Every Sunday, we bring together a collection of easy reading articles from analytical to how-to to photo-features in no particular order that did not make our regular daily coverage. Enjoy!

Amazing low-light landscape with the new Ultra-Wide camera on Night mode on iPhone 12.

Which iPhone 12 Is Best for Photographers?PC Mag
Apple’s lineup includes four phones with three different camera stacks. The main lens has a new optical formula. It maintains the same 26mm (full-frame equivalent) focal length but sports seven molded plastic elements and an f/1.6 aperture, gathering just a little bit more light than the iPhone 11’s f/1.8 main lens. In the flagship offering, the iPhone 12 Pro Max (starting at $1,099), its ultra-wide lens matches all the other models, but its main 26mm f/1.6 lens is backed by a larger image sensor and is stabilized using a sensor-shift method, similar to what’s offered in many interchangeable lens cameras. It won’t be available at launch, but serious photographers have one other reason to jump to a Pro phone this year—Apple ProRaw.

Notable: The Pro Max phone, for the first time, also stabilize images by shifting the sensor, rather than the lens elements, which Apple said lets you take handheld shots with a surprisingly long 2-second exposure time.

A Frame by Frame Account of the Denver Protest Shooting – The Denver Post
Helen H. Richardson, a photographer at The Denver Post, was steps away from a fatal shooting while covering a rally and a counterprotest. The Denver Post decided to publish the full sequence of 71 images in chronological order along with the timestamps and other information recorded by the camera. Below each image is additional metadata recorded by the Nikon D5 onto each image file, including the filenames, the frame number the model of the camera used, focal length of the 24-70mm zoom lens used, the aperture, shutter speed, and ISO settings for each image. In the photo of Mr. Keltner lying on the ground (just after the shooting), Mr. Dolloff (the suspected shooter), his head turned hard to his left, appears to look directly at Ms. Richardson’s camera. “In that moment it felt like it was only me and him,” Richardson said. “Is he going to start spraying bullets into the crowd?” she tells The New York Times. “I had no bulletproof vest, nothing.”

What is Lorum Ipsum, 2020 © Phil Mistry

How to Add Words to Pictures – Conscientious Photo Magazine
Many photographers are terrible at talking about their work. You might find solace in the old excuse that you’re an artist, and as such you’re not a writer or talker. Knowing what your work is about and where it was coming from makes great raw material to speak and write about. More often than not, photographers attempt to write as pompously as possible. Don’t do that. Talk or write in a manner that feels natural to you. First and foremost, practice speaking about your work for your own growth. Being able to do it in front of an audience is merely a bonus.

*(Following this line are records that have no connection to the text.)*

(* ===== verification/SafeQuery.v ===== *)
(** * Guarded, estimated, bounded and audited execution:
      [app/query_safety/service.py], [app/query_safety/audit.py] *)

From S2P Require Import Prelude PyStr Floats Errors Json Metadata Policy SqlGuard Numbers.
From S2P Require Import DataSources Executor.

(** ** The collaborators of the service *)

Class SafetyEnv (W : Type) := {
  cost_estimator : option (GuardedQuery → DataSourceConfig → op W exn QueryCostEstimate);
  executor : GuardedQuery → DataSourceConfig → QueryPolicy → op W exn QueryExecutionResult;
  audit_sink : QueryAuditEvent → op W exn unit;
  datetime_now : W → W * Z;
  monotonic_ns : W → W * Z;
  uuid4 : W → W * string
}.

Inductive safety_call :=
| CallEstimate (query : GuardedQuery)
| CallExecute (query : GuardedQuery) (policy : QueryPolicy)
| CallRecord (event : QueryAuditEvent).

(** The sinks of audit.py: an appended list, and one log line per event. *)
Definition memory_sink (event : QueryAuditEvent) : op (list QueryAuditEvent) exn unit :=
  λ events, (events ++ [event], Ok tt).

(** Pydantic's constraints on an audit event. *)
Definition nonneg (z : Z) : bool := (0 <=? z)%Z.
Definition QueryAuditEvent_validate (e : QueryAuditEvent) : result exn QueryAuditEvent :=
  let n := py_len (ev_reason_code e) in
  if (1 <=? n) && (n <=? 80) && is_fingerprint (ev_query_fingerprint e)
     && default true ((λ x, negb (fltb x fzero)) <$> ev_estimated_total_cost e)
     && default true (nonneg <$> ev_estimated_plan_rows e)
     && nonneg (ev_returned_rows e) && nonneg (ev_returned_columns e)
     && nonneg (ev_serialized_bytes e) && nonneg (ev_duration_ms e)
  then Ok e else Err ValidationError.

Section Service.
Context `{PyUnicode} `{Digests} `{SqlGlot} {W : Type} `{SafetyEnv W}.
Notation M := (eff W safety_call exn).

(** The keyword arguments of [_event]. *)
Record event_args := {
  arg_status : QueryAuditStatus; arg_reason_code : string; arg_query_fingerprint : string;
  arg_referenced_tables : list string; arg_planner_invoked : bool; arg_executor_invoked : bool;
  arg_estimate : option QueryCostEstimate; arg_result : option QueryExecutionResult
}.

Definition mk_event (context : QueryContext) (occurred_at started_ns : Z) (a : event_args)
    (event_id : string) (now_ns : Z) : QueryAuditEvent := {|
  ev_event_id := event_id; ev_occurred_at := occurred_at; ev_context := context;
  ev_status := arg_status a; ev_reason_code := arg_reason_code a;
  ev_query_fingerprint := arg_query_fingerprint a;
  ev_referenced_tables := arg_referenced_tables a;
  ev_planner_invoked := arg_planner_invoked a; ev_executor_invoked := arg_executor_invoked a;
  ev_estimated_total_cost := total_cost <$> arg_estimate a;
  ev_estimated_plan_rows := plan_rows <$> arg_estimate a;
  ev_returned_rows := from_option returned_row_count 0%Z (arg_result a);
  ev_returned_columns := from_option (λ r, Z.of_nat (length (result_columns r))) 0%Z (arg_result a);
  ev_serialized_bytes := from_option serialized_bytes 0%Z (arg_result a);
  ev_result_truncated := from_option truncated false (arg_result a);
  ev_duration_ms := Z.max 0 ((now_ns - started_ns) / 1000000)
|}.
(* ===== verification/AgentGraph.v ===== *)
(** * The agent workflow graph: [app/agent/graph.py]

    Nodes, edges and the approval pause of the graph.  LangGraph is a
    library; its contract, as the code relies on it: after a node succeeds
    its update is merged into the state and the outgoing edge is taken on the
    merged state; [interrupt] pauses the run until it is resumed with a
    payload, and the paused node is then run again from its beginning; a run
    takes at most 25 supersteps. *)

From S2P Require Import Prelude PyStr Floats Errors Json Metadata Policy SqlGuard Numbers.
From S2P Require Import DataSources Executor SafeQuery StructuredLLM QuestionGuard NL2SQL.
From S2P Require Import AgentState.

(** ** The actions of the nodes *)

Class AgentActions (W : Type) := {
  classify : AgentState → op W exn update;
  retrieve_metrics : AgentState → op W exn update;
  select_schema : AgentState → op W exn update;
  generate_sql : AgentState → op W exn update;
  guard_sql : AgentState → op W exn update;
  execute_sql : AgentState → op W exn update;
  verify : AgentState → op W exn update;
  compose : AgentState → op W exn update
}.

Inductive node :=
| Classify | RetrieveMetrics | SelectSchema | GenerateSql | GuardSql | RequestApproval
| ExecuteSql | Verify | Compose.
#[export] Instance node_eq_dec : EqDecision node. Proof. solve_decision. Defined.

Definition node_name (n : node) : string :=
  match n with
  | Classify => "classify" | RetrieveMetrics => "retrieve_metrics"
  | SelectSchema => "select_schema" | GenerateSql => "generate_sql" | GuardSql => "guard_sql"
  | RequestApproval => "request_approval" | ExecuteSql => "execute_sql" | Verify => "verify"
  | Compose => "compose"
  end.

I do not think that I have a talent for writing. I now am able to write reasonably well because I worked on it for many years, a process that entailed writing on a regular basis. Usually, writing is not something that I enjoy doing… For sure, it has given me deeper access to engaging with photography. — Jörg M. Colberg

Frida Kahlo Rivera, Painter and Wife of Diego Rivera, 1931 © Imogen Cunningham courtesy of Imogen Cunningham Trust

Imogen Cunningham’s Rise: Why the Proto-Feminist Photographer Has Grown So PopularARTnews
Cunningham was once considered one of the greatest photographers, alongside her contemporaries Alfred Stieglitz and Ansel Adams, but at some point, her popularity dropped off a bit. Even today, though a few U.S. museums have collected her work in-depth, the full view of Cunningham’s photographic work has mostly gone unseen, which might owe to her being under-known in the decades since her death in 1976. Along with Adams and Weston, she was one of the most high-profile members of Group f/64, one of the most famous photography collectives of all time.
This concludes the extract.